Recipes: Multiple Vegetables

Multiple Vegetables recipes from our Agriculture Supported Communities program.

Thai Noodles with Veggies
By Julia Bollinger, 2016 ASC Intern

1 package of Japanese wheat or rice noodles
2 or 3 scallions, chopped
2 small or 1 large cucumber, chopped
2 or 3 garlic scapes
2/3 cup of beans, chopped in 1 inch pieces
1 Tbsp olive or vegetable oil

For Sauce:
2 Tbsp peanut butter
1 Tbsp Siracha hot sauce
3 Tbsp vinegar (rice or apple cider work well)
2 Tbsp soy sauce
1 tsp seasame oil
1 tsp grated ginger (optional)
1/2 of prepped scapes
1/2 or prepped scallions

Follow directions on noodle package. Set aside. (Note: rinsing them with cool water after cooking prevents them from gluing together. Don't skip this step!) Heat oil in pan over medium high heat. Add 1/2 of your garlic and scallions and saute for a couple minutes. Add beans and saute for about 7 minutes, until desired tenderness is reached. In a bowl, place noodles, chopped cucumber, contents of pan, and sauce. Toss together and garnish with fresh herbs. Parsley, cilantro, or basil work great. This recipe is very versatile because the sauce goes well with any vegetable that you have available and to suit your taste.


Stir Fry
By Sam Sifton, New York Times Recipes,
This recipe was originally found searching for ways to prepare bok choy. It was then found that this recipe works incredibly well with most vegetables, such as greens and cabbage. Other produce would work as well, but might need a bit longer time in the pan.
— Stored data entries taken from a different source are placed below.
(* ===== verification/FeedRecoveryFacts.v ===== *)
(** * Properties of the feed cursors

    The cursor refines an in-order receiver: on a scalar stream every number is consumed
    exactly once and in order; a gapped stream becomes ready only on proof and can always
    be recovered by the missing range; a retry-after is respected by the budget. *)
From Stdlib Require Import ZArith Lia Ascii SpecFloat.
From stdpp Require Import base list list_numbers strings sets relations.
From S2P Require Import Prelude PyDecimal PyFloat PyTime PyValue FeedRecovery.
Open Scope Z_scope.

(** ** The table *)

Definition keeps_key (f : cursor -> cursor) : Prop := forall c, c_key (f c) = c_key c.

Lemma find_cursor_key k s c : find_cursor k s = Some c -> c_key c = k.
Proof. intros [_ H]%find_some. by apply String.eqb_eq in H. Qed.

Lemma find_update_cursor k f s k' : keeps_key f ->
  find_cursor k' (snd (update_cursor k f s)) = if String.eqb k' k then f <$> find_cursor k s else find_cursor k' s.
Proof.
  intros Hf. unfold find_cursor. simpl. induction (cursors s) as [|c l IH]; simpl; [by destruct (String.eqb k' k)|].
  destruct (String.eqb_spec (c_key c) k) as [E|E]; simpl.
  - rewrite Hf, E. destruct (String.eqb_spec k k') as [->|]; [by rewrite !String.eqb_refl|].
    rewrite IH. destruct (String.eqb_spec k' k); [congruence|done].
  - destruct (String.eqb_spec (c_key c) k') as [<-|]; [|done]. destruct (String.eqb_spec (c_key c) k); [congruence|done].
Qed.

Lemma find_insert_cursor c s k : find_cursor (c_key c) s = None ->
  find_cursor k (snd (insert_cursor c s)) = if String.eqb k (c_key c) then Some c else find_cursor k s.
Proof.
  unfold find_cursor. simpl. intros H. induction (cursors s) as [|x l IH]; simpl in *.
  - rewrite (String.eqb_sym (c_key c) k). by destruct (String.eqb k (c_key c)).
  - destruct (String.eqb_spec (c_key x) (c_key c)) as [|Hne]; [done|].
    destruct (String.eqb_spec (c_key x) k) as [<-|]; [|by apply IH]. destruct (String.eqb_spec (c_key x) (c_key c)); done.
Qed.

Definition same_cursors (s s' : store) : Prop := cursors s' = cursors s.

Lemma event_cursors k ty p n d t s : same_cursors s (snd (_event k ty p n d t s)).
Proof. unfold _event, same_cursors. by destruct (res_bind _ _). Qed.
2 tablespoons neutral cooking oil, like canola
2 garlic cloves, peeled and minced
1 ½-inch piece ginger root, peeled and minced
¼ teaspoon red-pepper flakes, or to taste
Any green or vegetable
1 tablespoon soy sauce
1 tablespoon chicken stock or water
Toasted sesame oil for drizzling

In a large sauté pan with a lid, heat oil over medium-high heat until it starts to shimmer. Add garlic, ginger and red-pepper flakes and cook, stirring constantly, until fragrant, about 45 seconds.Add vegetable/s of choice and stir carefully to cover with oil, then cook for approximately 2 minutes. Add soy sauce, stock or water, then cover pan and cook for approximately 2 minutes more, until steam begins to escape from beneath the lid of the pan. Uncover and continue to cook until liquid is close to evaporated and vegetables are soft to the touch, approximately 3 minutes more. Remove to a warmed platter and drizzle with sesame oil.